5,000 Cars per Week Yielded a 10% Drop in TSLA Shares

Tesla shares fell 10% following news that the company hit its goal of producing 5,000 Model 3s per week. The stock will be a bumpy ride over the next few years, but we remain optimistic that Tesla represents considerable upside in large-cap tech over the next 2-5 years. Here are some investor concerns that may have driven the stock down.

Concern: Average weekly Model 3 production did not improve from the end of the March quarter. Our perspective: Tesla is getting better at producing Model 3s. While average weekly production was consistent from the end of the March quarter at 2,400 per week, it was an increase from the 633 average weekly production in the March quarter.

Concern: Model 3 has quality issues. Our perspective: While the company stopped a standard brake and alignment test, it did so because the test was redundant. There were no brake problems reported beyond the Consumer Report test which Tesla fixed with a software update.
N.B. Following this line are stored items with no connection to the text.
(** * DogBot: pin claims, PWM/DMA channel allocation and actuator models

    A shallow embedding of [utility.py], [io_controller.py] and
    [Config.get_vars] of [config.py].

    Python objects that the program mutates (the [Config] object, the
    [OutputController], the driver) live in one explicit [World] that every
    operation threads through; a raised exception keeps the mutations made
    before it, as in Python.  Dictionaries whose iteration order the code
    relies on are insertion-ordered association lists, the others are
    [gmap]s.  Numeric actuator values are exact rationals: Python compares
    ints and finite floats by their exact value, so the validation guards are
    modelled exactly; rounding of float arithmetic is not modelled. *)

From Stdlib Require Import ZArith QArith Qround String Ascii DecimalString.
From stdpp Require Import gmap strings list.

Local Open Scope Z_scope.

(** ** Exceptions *)

(** The exceptions the code can raise, one constructor per raise site or
    per kind of failing primitive, named after the error kinds of the
    specification where it names them. *)
Inductive exn :=
| PinAlreadyClaimed (pin : Z)
    (* AttributeError('pin {} already claimed') *)
| NoChannelAvailable
    (* RuntimeError('no available dma channel') *)
| ChannelBindingInconsistency (update_cycle : option Z)
    (* AttributeError('inconsistency between update_channels and ...') *)
| InvalidAngle       (* ValueError('angle must be between 0 and range') *)
| InvalidSpeed       (* ValueError('speed must be between -1 and 1') *)
| InvalidBrightness  (* ValueError('brightness must be between 0 and 100') *)
| NoAttribute (attr : string)
    (* AttributeError: the object has no such attribute *)
| CantSetAttribute (attr : string)
    (* AttributeError: assignment to a property without a setter *)
| MissingKey         (* KeyError: subscript of a dict with an absent key *)
| IndexOutOfRange    (* IndexError: subscript of a list out of range *)
| EmptySequence      (* ValueError: max() or min() of an empty sequence *)
| ArgumentCount      (* TypeError: wrong number of positional arguments *)
| BadOperand         (* TypeError: operand of the wrong type *)
| ZeroDivision       (* ZeroDivisionError *)
| RecursionLimit.    (* RecursionError *)

Inductive exn_class :=
| AttributeError | RuntimeError | ValueError | TypeError
| KeyError | IndexError | ZeroDivisionError | RecursionError.

#[global] Instance exn_class_eq_dec : EqDecision exn_class.
Proof. solve_decision. Defined.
Concern: The company will be profitable in Sep-18, but it won’t be sustainable. Our perspective: We agree in the short term. Tesla is still 3-4 quarters away from sustained profitability given that a favorable ASP mix on Model 3 will inch the company into profits in the Sep-18 and Dec-18 quarters. The key is that demand remains high for Model 3 and production is improving. As that scales in 2019, the company should have more sustained profits. One note: the company will dip back into a temporary loss when it ramps production of Model Y (SUV) in 2020.

The Elon Musk factor. While we feel better about the progress Tesla is making, we are more concerned about Elon Musk’s investor and media relations. The latest episode involved Musk taking to Twitter to criticize a reporter for a story related to Model 3 brake certification. Perhaps there is a new leadership approach that is more combative (e.g. Donald Trump, and to a lesser extent, Elon Musk), but we prefer a more stoic approach. More to come.

Disclaimer: We actively write about the themes in which we invest: virtual reality, augmented reality, artificial intelligence, and robotics. From time to time, we will write about companies that are in our portfolio. Content on this site including opinions on specific themes in technology, market estimates, and estimates and commentary regarding publicly traded or private companies is not intended for use in making investment decisions. We hold no obligation to update any of our projections. We express no warranties about any estimates or opinions we make.